The ducks get put to use in many of Good's dishes at Hank Charcuterie, as well, including the duck legs confit on the dinner menu and smoked duck ham. Like Hanna, Good believes in supporting the local farm for both its quality products and ethical animal husbandry.
“I appreciate that they’re humanely raised and pasture-raised,” he says. “[The Felches] put animal welfare at the forefront of what they do, and they’re super easy to work with. To me, it’s really important to support local farmers – that’s keeping your dollars in the local economy and helping out instead of using imported products.”
The HoneyDel ducks do appear happy, and perhaps none more so than the laying hens who cozy up to the base of the Felches’ house or cluster around shady trees. Plenty of their eggs end up as ducklings, but they can also end up just as easily in Robin’s frying pan. Duck eggs have long been coveted for their large yolks and rich flavor – Robin heartily vouches for their baking properties – but the Felches didn’t originally intend to get into the egg business.
“We kind of stumbled into duck eggs,” Derek says. “We can only process so many ducks at a time, so we couldn’t keep hatching them. But ducks don't lay as consistently as chickens do, so we don’t have a regular supply of them to stock anywhere.”
For now, the family’s duck eggs are sold to local restaurants and are – like the rest of the HoneyDel product line – available Saturday mornings at the Lawrence Farmers’ Market, where the Felches have had a tent for the past several years.
“That was the weirdest thing when we started selling at the farmers’ market,” Robin says. “It was surprising that even people at the market would ask us if we raise the ducks ourselves. The chefs do a good job of telling our story in their restaurants, but I think sometimes people don't realize what goes into the small farms that these restaurants support.”
Derek agrees, adding that they had to overcome a daunting learning curve to get to where they are today. He gestures toward the swarm of pale yellow and white feathered birds behind him.
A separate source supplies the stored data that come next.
(* ===== verification/Fat.v ===== *)
(** * The FAT reader: [kernel/src/fat.rs]

    Mounting a FAT16 or FAT32 partition: the BIOS parameter block, the entries of
    the root directory and the reading of a file along its cluster chain. The
    disk is untrusted: chains may be cyclic, entries arbitrary. The block layer
    is an interface, [Block]; the source's own block layer is a stub, the
    instance [stub_block]. *)
From stdpp Require Import base list numbers option strings.
From Stdlib Require Import ZArith Lia Bool.
From S2P Require Import Prelude Paths Exec.

(** ** The block layer *)
Definition SECTOR_BYTES : Z := 512.
Inductive PartitionTableKind : Type := Mbr | Gpt.
Record PartitionInfo : Type := mkPartition {
  part_id : Z; part_device : Z; table_kind : PartitionTableKind; start_lba : Z; sector_count : Z }.

(** [blk_read device lba count buf] is the buffer after the read, or [None] for an error. *)
Class Block : Type := {
  blk_initialized : bool;
  blk_partition_count : Z;
  blk_partition : Z -> option PartitionInfo;
  blk_read : Z -> Z -> Z -> list Z -> option (list Z) }.

Definition stub_block : Block := {|
  blk_initialized := false;
  blk_partition_count := 0;
  blk_partition := fun _ => None;
  blk_read := fun _ _ _ _ => None |}.

(** What the reader relies on: a successful read fills the buffer with bytes that
    do not depend on what the buffer held. *)
Class BlockLaws (B : Block) : Prop := {
  blk_read_fills : forall dev lba buf s, len buf = SECTOR_BYTES -> blk_read dev lba 1 buf = Some s ->
    len s = SECTOR_BYTES /\ byte_list s;
  blk_read_stable : forall dev lba buf buf', len buf = SECTOR_BYTES -> len buf' = SECTOR_BYTES ->
    blk_read dev lba 1 buf = blk_read dev lba 1 buf';
  blk_partition_lba : forall i p, blk_partition i = Some p -> 0 <= start_lba p < SLICE_LIMIT;
  blk_partition_bound : 0 <= blk_partition_count < U64 }.

(** ** Data *)
Definition FAT_PATH_ROOT : list Z := lit "/boot".
Definition DIRECTORY_ENTRY_BYTES : Z := 32.
Definition FAT32_EOC_MIN : Z := 0x0ffffff8.
Definition FAT32_BAD_CLUSTER : Z := 0x0ffffff7.
Definition MAX_FAT32_ROOT_CHAIN_STEPS : Z := 1024.

Inductive FatType : Type := Fat16 | Fat32.
Inductive FatNodeKind : Type := FDirectory | FFile.
#[export] Instance FatType_eq_dec : EqDecision FatType.
Proof. solve_decision. Defined.
#[export] Instance FatNodeKind_eq_dec : EqDecision FatNodeKind.
Proof. solve_decision. Defined.

Record FatRootEntry : Type := mkRootEntry { fe_name : list Z; fe_kind : FatNodeKind; fe_size : Z; fe_cluster : Z }.
Record FatNodeInfo : Type := mkFatInfo { fi_kind : FatNodeKind; fi_size : Z }.
Record FatSummary : Type := mkFatSummary {
  fs_mounted : bool; fs_partition_id : option Z; fs_device_id : option Z; fs_table : option PartitionTableKind;
  fs_type : option FatType; fs_root_entry_count : Z; fs_directory_count : Z }.
Definition fat_offline : FatSummary := mkFatSummary false None None None None 0 0.
Inductive FatError : Type := FatAlreadyInitialized | BlockUnavailable | NoFatPartition.

Record BpbLayout : Type := mkBpb {
  fat_type : FatType; bytes_per_sector : Z; sectors_per_cluster : Z; reserved_sectors : Z; fat_count : Z;
  sectors_per_fat : Z; root_dir_entries : Z; root_dir_sectors : Z; fat_start_lba_offset : Z;
  root_dir_start_lba_offset : Z; first_data_sector_offset : Z; root_dir_first_cluster : Z }.

Record FatState : Type := mkFat {
  fat_sum : FatSummary; root_list : list FatRootEntry; fat_partition : PartitionInfo; fat_bpb : BpbLayout }.

(** ** Parsing a sector: [None] is [Err tt] *)
Definition fat_read_u16_le (input : list Z) (offset : Z) : outcome unit Z :=
  let? b0 := idx input offset in
  let? o1 := add U64 offset 1 in
  let? b1 := idx input o1 in
  Ok (le_val [b0; b1]).

Definition fat_read_u32_le (input : list Z) (offset : Z) : outcome unit Z :=
  let? b0 := idx input offset in
  let? o1 := add U64 offset 1 in
  let? b1 := idx input o1 in
  let? o2 := add U64 offset 2 in
  let? b2 := idx input o2 in
  let? o3 := add U64 offset 3 in
  let? b3 := idx input o3 in
  Ok (le_val [b0; b1; b2; b3]).

Definition parse_bpb (sector : list Z) : outcome unit BpbLayout :=
  let? bytes_per_sector := fat_read_u16_le sector 11 in
  if negb (bytes_per_sector =? SECTOR_BYTES) then Err tt else
  let? sectors_per_cluster := idx sector 13 in
  if sectors_per_cluster =? 0 then Err tt else
  let? reserved_sectors := fat_read_u16_le sector 14 in
  if reserved_sectors =? 0 then Err tt else
  let? fat_count := idx sector 16 in
  if fat_count =? 0 then Err tt else
  let? root_dir_entries := fat_read_u16_le sector 17 in
  let? total_sectors_16 := fat_read_u16_le sector 19 in
  let? sectors_per_fat_16 := fat_read_u16_le sector 22 in
  let? total_sectors_32 := fat_read_u32_le sector 32 in
  let? sectors_per_fat_32 := fat_read_u32_le sector 36 in
  let? root_dir_first_cluster := fat_read_u32_le sector 44 in
  let total_sectors := if negb (total_sectors_16 =? 0) then total_sectors_16 else total_sectors_32 in
  if total_sectors =? 0 then Err tt else
  let sectors_per_fat := if negb (sectors_per_fat_16 =? 0) then sectors_per_fat_16 else sectors_per_fat_32 in
  if sectors_per_fat =? 0 then Err tt else
  let? dir_bytes := mul U32 root_dir_entries 32 in
  let? less := sub bytes_per_sector 1 in
  let? rounded := add U32 dir_bytes less in
  let root_dir_sectors := rounded / bytes_per_sector in
  let? fats := mul U32 fat_count sectors_per_fat in
  let? after_fats := add U32 reserved_sectors fats in
  let? first_data_sector := add U32 after_fats root_dir_sectors in
  if total_sectors <=? first_data_sector then Err tt else
  let data_sectors := sat_sub total_sectors first_data_sector in
  let cluster_count := data_sectors / sectors_per_cluster in
  if cluster_count <? 4085 then Err tt else
  let fat_type := if cluster_count <? 65525 then Fat16 else Fat32 in
  if bool_decide (fat_type = Fat32) && (root_dir_first_cluster <? 2) then Err tt else
  Ok (mkBpb fat_type bytes_per_sector sectors_per_cluster reserved_sectors fat_count sectors_per_fat
    root_dir_entries root_dir_sectors reserved_sectors after_fats first_data_sector root_dir_first_cluster).

Fixpoint parse_name_component (bytes : list Z) : option (list Z) :=
  match bytes with
  | [] => Some []
  | byte :: bytes' =>
      if (byte =? 32) || (byte =? 0) then Some []
      else if negb (between 0x21 byte 0x7e) then None
      else cons byte <$> parse_name_component bytes'
  end.

Definition parse_short_name (name : list Z) : option (list Z) :=
  if negb (len name =? 11) then None else
  match parse_name_component (take 8 name) with
  | None => None
  | Some base =>
      if str_eqb base [] then None else
      match parse_name_component (drop 8 name) with
      | None => None
      | Some ext => Some (base ++ (if negb (str_eqb ext []) then lit "." ++ ext else []))
      end
  end.

(** One entry of the sector: [inr true] at the end of the directory. *)
Definition directory_step (sector : list Z) (offset : Z) : M (list FatRootEntry) unit (Z + bool) :=
  let! entry_end := lift (add U64 offset DIRECTORY_ENTRY_BYTES) in
  if negb (entry_end <=? len sector) then ret (inr false) else
  let! first := lift (idx sector offset) in
  if first =? 0 then ret (inr true) else
  if first =? 0xE5 then ret (inl entry_end) else
  let! o11 := lift (add U64 offset 11) in
  let! attrs := lift (idx sector o11) in
  if (attrs =? 0x0F) || negb (Z.land attrs 0x08 =? 0) then ret (inl entry_end) else
  let! raw_name := lift (slice sector offset o11) in
  match parse_short_name raw_name with
  | None => ret (inl entry_end)
  | Some name =>
      if str_eqb name (lit ".") || str_eqb name (lit "..") then ret (inl entry_end) else
      let kind := if negb (Z.land attrs 0x10 =? 0) then FDirectory else FFile in
      let! o28 := lift (add U64 offset 28) in
      let! size := lift (fat_read_u32_le sector o28) in
      let! o20 := lift (add U64 offset 20) in
      let! cluster_hi := lift (fat_read_u16_le sector o20) in
      let! o26 := lift (add U64 offset 26) in
      let! cluster_lo := lift (fat_read_u16_le sector o26) in
      let cluster := Z.lor (Z.shiftl cluster_hi 16) cluster_lo in
      do! modify (fun out => out ++ [mkRootEntry name kind size cluster]) in
      ret (inl entry_end)
  end.

(** 16 entries in a sector and the iteration that finds its end. *)
Definition parse_directory_sector (sector : list Z) : M (list FatRootEntry) unit bool :=
  loop 18 (directory_step sector) 0.

(** ** The volume: the state is the buffer the sectors are read into and what is
    collected from them *)
Section volume.
Context {B : Block}.

Definition read_sector {X} (device lba : Z) : M (X * list Z) unit unit := fun s =>
  match blk_read device lba 1 (snd s) with
  | Some buf => (Ok tt, (fst s, buf))
  | None => (Err tt, s)
  end.

Definition parse_buffer : M (list FatRootEntry * list Z) unit bool := fun s =>
  let '(r, out) := parse_directory_sector (snd s) (fst s) in (r, (out, snd s)).

Definition ZERO_SECTOR : list Z := replicate 512 0.

Definition fat16_root_step (p : PartitionInfo) (bpb : BpbLayout) (start sector_offset : Z)
    : M (list FatRootEntry * list Z) unit (Z + unit) :=
  if negb (sector_offset <? root_dir_sectors bpb) then ret (inr tt) else
  let! lba := lift (add U64 start sector_offset) in
  do! read_sector (part_device p) lba in
  let! ended := parse_buffer in
  if ended then ret (inr tt) else
  let! next := lift (add U32 sector_offset 1) in
  ret (inl next).

(** What a run collects. *)
Definition collected {E A X} (r : outcome E A * (X * list Z)) : outcome E X :=
  match r with
  | (Ok _, s) => Ok (fst s)
  | (Err e, _) => Err e
  | (Panic, _) => Panic
  | (Diverge, _) => Diverge
  end.

Definition read_fat16_root_entries (p : PartitionInfo) (bpb : BpbLayout) : outcome unit (list FatRootEntry) :=
  let? start := add U64 (start_lba p) (root_dir_start_lba_offset bpb) in
  collected (loop (S (Z.to_nat (root_dir_sectors bpb))) (fat16_root_step p bpb start) 0 ([], ZERO_SECTOR)).

Definition read_fat32_entry (p : PartitionInfo) (bpb : BpbLayout) (cluster : Z) : outcome unit Z :=
  let? fat_offset := mul U64 cluster 4 in
  let? start := add U64 (start_lba p) (fat_start_lba_offset bpb) in
  let? fat_sector_lba := add U64 start (fat_offset / 512) in
  let fat_sector_offset := fat_offset mod 512 in
  match blk_read (part_device p) fat_sector_lba 1 ZERO_SECTOR with
  | None => Err tt
  | Some sector =>
      let? v := fat_read_u32_le sector fat_sector_offset in
      Ok (Z.land v 0x0fffffff)
  end.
His words are punctuated by soft quacking.
“We’re out here every day, trying to keep these guys safe from predators and elements that would take them away from us," Derek says. "We’re involved with their lives from beginning to end. It’s a struggle – more than we ever thought it would be – but our eyes have been opened. There are few things more rewarding than getting to enjoy food that you raise and care for yourself, and when you think about that, it’s easy to be inspired.”